All of which does not make for a pleasant dining experience when one cannot tune out.  Or even a trip to the mall.  One time, I had to bite my tongue in order not to scold some kids down from a raised barrier around a flowing fountain.

Then I took on writing.  Early on in this venture, I heard Jack Gantos speak, saying that to be a writer, one has to notice everything, even if only for a little bit each day.  I saw stories at the bus stop, on the sides of trucks, in snippets of conversation.  Most of them stayed observations, never switching to story, but boy, did I notice.  Now I’ve fine-tuned my observational skills and cull what I know I can truly use.  But that’s not to say I don’t still hear it all – like last night.

My writers’ group convened at a cozy booth on the upper level of a restaurant surprisingly boisterous for a Wednesday night.  Next to us was a booth twice our size and packed to the gills.  The group was mixed so I had trouble imagining what might have brought them together, but the tone and volume of their conversations suggested celebration.  My group layered our conversation in amongst the din and started our critiques.  All was fine until our talks wound to a close and theirs up to a fevered pitch, perhaps in direct relation to their intake of wine as the night wore on.

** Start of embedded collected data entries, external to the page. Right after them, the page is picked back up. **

Lemma merged_queue_family_indices_NoDup (l : list Z) (graphics : Z) :
  NoDup l -> NoDup (merged_queue_family_indices l graphics).
Proof.
  intros Hnd. unfold merged_queue_family_indices.
  destruct (not_found graphics l) eqn:E; [| exact Hnd].
  apply not_found_In in E.
  apply NoDup_app; repeat split.
  - exact Hnd.
  - constructor; [intros [] | constructor].
  - intros a Ha [Hb | []]. subst a. contradiction.
Qed.

(** C2 (as stated) fails: when the window system names family 1 twice
    and graphics is family 2, device creation is asked for families
    1, 1, 2. *)
Lemma queue_families_duplicated :
  requested_families (device_create_info (Machine.wsi [1; 1]) Machine.chosen)
    = [1; 1; 2]
  /\ ~ NoDup (requested_families
                (device_create_info (Machine.wsi [1; 1]) Machine.chosen)).
Proof.
  split; [reflexivity |].
  intros H. change (NoDup [1; 1; 2]) in H.
  inversion H as [| x l Hnin _]; subst. apply Hnin. now left.
Qed.

(** C2 (amended). When the window system's list has no duplicates, the
    queue family indices of the create info that [create_device] passes
    to device creation have none, whether or not the graphics family is
    among them. *)
Theorem queue_families_NoDup (vk : Vulkan) (vulkan_wsi : VulkanWSI)
    (s : VulkanState) (w : World) :
  NoDup (physical_device_queue_family_indices vulkan_wsi (physical_device s)) ->
  NoDup (requested_families (device_create_info vulkan_wsi s))
  /\ passed_to_createDevice vk vulkan_wsi s w (device_create_info vulkan_wsi s).
Proof.
  intros Hnd. split; [| apply device_create_info_passed].
  rewrite requested_families_merged.
  now apply merged_queue_family_indices_NoDup.
Qed.

Lemma queue_families_NoDup_witness :
  NoDup (requested_families (device_create_info (Machine.wsi [1]) Machine.chosen)).
Proof.
  apply (queue_families_NoDup Machine.vk (Machine.wsi [1]) Machine.chosen
           World_empty).
  simpl. constructor; [intros [] | constructor].
Defined.

(** C5. The graphics queue family index is among the queue family
    indices of the create info that [create_device] passes to device
    creation, whatever list the window system supplies. *)
Theorem graphics_family_requested (vk : Vulkan) (vulkan_wsi : VulkanWSI)
    (s : VulkanState) (w : World) :
  In (graphics_queue_family_index s)
     (requested_families (device_create_info vulkan_wsi s))
  /\ passed_to_createDevice vk vulkan_wsi s w (device_create_info vulkan_wsi s).
Proof.
  split; [| apply device_create_info_passed].
  rewrite requested_families_merged. unfold merged_queue_family_indices.
  destruct (not_found _ _) eqn:E.
  - apply in_or_app. right. now left.
  - destruct (in_dec Z.eq_dec (graphics_queue_family_index s)
                (physical_device_queue_family_indices vulkan_wsi (physical_device s)))
      as [Hin | Hnin]; [exact Hin |].
    apply not_found_In in Hnin. congruence.
Qed.

(** C10. The queue create infos that [create_device] passes to device
    creation follow the window system's list element for element; the
    graphics family comes last, and only when the list does not have it;
    a non-empty list's first family is the first queue create info. *)
Theorem queue_create_infos_order (vk : Vulkan) (vulkan_wsi : VulkanWSI)
    (s : VulkanState) (w : World) :
  let wsi_families :=
    physical_device_queue_family_indices vulkan_wsi (physical_device s) in
  let graphics := graphics_queue_family_index s in
  pQueueCreateInfos (device_create_info vulkan_wsi s) =
    map (queue_create_info 1) wsi_families ++
    (if in_dec Z.eq_dec graphics wsi_families then []
     else [queue_create_info 1 graphics])
  /\ requested_families (device_create_info vulkan_wsi s) =
       wsi_families ++
       (if in_dec Z.eq_dec graphics wsi_families then [] else [graphics])
  /\ match wsi_families with
     | front :: _ =>
         hd_error (pQueueCreateInfos (device_create_info vulkan_wsi s)) =
         Some (queue_create_info 1 front)
     | [] =>
         pQueueCreateInfos (device_create_info vulkan_wsi s) =
         [queue_create_info 1 graphics]
     end
  /\ passed_to_createDevice vk vulkan_wsi s w (device_create_info vulkan_wsi s).
Proof.
  intros l g.
  assert (Hm : merged_queue_family_indices l g =
               l ++ (if in_dec Z.eq_dec g l then [] else [g])).
  { unfold merged_queue_family_indices.
    destruct (in_dec Z.eq_dec g l) as [Hin | Hnin].
    - destruct (not_found g l) eqn:E.
      + apply not_found_In in E. contradiction.
      + now rewrite app_nil_r.
    - apply not_found_In in Hnin. now rewrite Hnin. }
  assert (Hq : pQueueCreateInfos (device_create_info vulkan_wsi s) =
               map (queue_create_info 1) (merged_queue_family_indices l g))
    by reflexivity.
  split; [| split; [| split]].
  - rewrite Hq, Hm, map_app. now destruct (in_dec Z.eq_dec g l).
  - now rewrite requested_families_merged.
  - rewrite Hq, Hm. destruct l as [| front rest]; reflexivity.
  - apply device_create_info_passed.
Qed.






(** ** Instance creation *)

(** C7. The instance is created with the window system's extensions
    followed by [VK_KHR_surface], each name as often as the window
    system gave it (and [VK_KHR_surface] once more), with the
    application name [vkmark], and with nothing else set: no flags, no
    layers, no versions, no engine name. *)
Theorem create_instance_request (vk : Vulkan) (vulkan_wsi : VulkanWSI)
    (s : VulkanState) (w : World) :
  let ci := instance_create_info vulkan_wsi in
  ci = {| ici_flags := 0;
          pApplicationInfo :=
            Some {| pApplicationName := Some "vkmark";
                    applicationVersion := 0;
                    pEngineName := None;
                    engineVersion := 0;
                    apiVersion := 0 |};
          ppEnabledLayerNames := [];
          ici_ppEnabledExtensionNames :=
            vulkan_extensions vulkan_wsi ++ ["VK_KHR_surface"] |}
  /\ (forall e,
        count_occ string_dec (ici_ppEnabledExtensionNames ci) e =
        (count_occ string_dec (vulkan_extensions vulkan_wsi) e
         + (if string_dec "VK_KHR_surface" e then 1 else 0))%nat)
  /\ match createInstance vk ci with
     | Some i =>
         exists s' w' released,
           create_instance vk vulkan_wsi s w = (Ok tt, s', w')
           /\ vk_instance s' = ManagedResource.make i DestroyInstance
           /\ native w' = native w ++ EvCreateInstance ci i :: released
     | None =>
         create_instance vk vulkan_wsi s w =
         (Throw (SystemError "vk::createInstance"), s, w)
     end.
Proof.
  intros ci. split; [reflexivity | split].
  - intros e. unfold ci, instance_create_info. simpl.
    rewrite count_occ_app. simpl. reflexivity.
  - unfold create_instance, bind, native_call, call, assign_managed, ret, throw.
    fold ci. destruct (createInstance vk ci) as [i |]; [| reflexivity].
    destruct (vk_instance s) as [[raw [| |]] |] eqn:Hm; simpl.
    1-3: eexists _, _, _; split; [reflexivity | split; [reflexivity |]];
      simpl; rewrite <- app_assoc; reflexivity.
    eexists _, _, []. split; [reflexivity | split; reflexivity].
Qed.

(** ** The device report *)

Lemma digit_value_char (d : Z) : 0 <= d < 16 -> digit_value (digit_char d) = d.
Proof.
  intros H.
  assert (d = 0 \/ d = 1 \/ d = 2 \/ d = 3 \/ d = 4 \/ d = 5 \/ d = 6 \/ d = 7
          \/ d = 8 \/ d = 9 \/ d = 10 \/ d = 11 \/ d = 12 \/ d = 13 \/ d = 14
          \/ d = 15) as Hd by lia.
  repeat (destruct Hd as [-> | Hd]; [reflexivity |]). subst d. reflexivity.
Qed.

(** The digits that [render_digits] puts in front of [acc] read back as
    [n]. *)
Lemma render_digits_parse (base : Z) (fuel : nat) :
  2 <= base <= 16 ->
  forall n acc,
    0 <= n < base ^ Z.of_nat fuel ->
    exists k,
      0 <= k
      /\ forall v,
           parse_digits base (render_digits fuel base n acc) v =
           parse_digits base acc (v * base ^ k + n).
Proof.
  intros Hbase. induction fuel as [| fuel IH]; intros n acc Hn.
  - exists 0. split; [lia |]. intros v. simpl in *.
    f_equal. lia.
  - rewrite Nat2Z.inj_succ, Z.pow_succ_r in Hn by lia.
    assert (Hmod : 0 <= n mod base < 16)
      by (pose proof (Z.mod_pos_bound n base); lia).
    pose proof (Z.div_mod n base) as Hdm.
    cbn [render_digits].
    destruct (Z.eqb_spec (n / base) 0) as [E | E].
    + exists 1. split; [lia |]. intros v.
      cbn [parse_digits]. rewrite digit_value_char by exact Hmod.
      f_equal. rewrite Z.pow_1_r. lia.
    + assert (Hq : 0 <= n / base < base ^ Z.of_nat fuel).
      { split; [apply Z.div_pos; lia |].
        apply Z.div_lt_upper_bound; lia. }
      destruct (IH (n / base) (String (digit_char (n mod base)) acc) Hq)
        as (k & Hk & Hparse).
      exists (k + 1). split; [lia |]. intros v.
      rewrite Hparse. cbn [parse_digits].
      rewrite digit_value_char by exact Hmod.
      f_equal. rewrite Z.pow_add_r, Z.pow_1_r by lia. lia.
Qed.

Lemma to_uint32_range (v : Z) : 0 <= to_uint32 v < 2 ^ 32.
Proof. unfold to_uint32. apply Z.mod_pos_bound. lia. Qed.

I heard them lamenting MCA’s death, which I did, too, when I heard (not on a personal level, but for the loss of a hugely talented contributor to the music world), but they said how it freaked them out because he was the first of that generation to die of natural causes.  Last I checked cancer was not a natural cause of death.  And these people were too young to consider themselves part of his generation.

The fragment that most got me, though, was when a woman who, by my estimation, is at least ten years younger than I am waxed philosophical on her decision to dye her hair.  At first, she said, she wanted the grey to add to her esteem, her perceived wisdom.  But as more and more grew in, she decided it was making her look too old.  I’d venture to guess she had ten grey hairs hidden beneath that black dye.  I wanted to call across the bench seat, you want to see greys?  I’ll show you greys – and with no hair dye to cover them up.

Maybe I’m bitter because I went grey at an early age (which may have been her case, but I toughed it out, chica, and didn’t use it as an accessory to my image first).  Maybe I’m pissed off by clueless people.  Maybe I just wanted them to be quiet.

Maybe I just wish I could tune out all external stimuli.  That would help with a whole lot more than dinner conversation, now wouldn’t it?  It’s not something that’s easily turned off, though.  Sometimes, I really do think oblivion would be nice.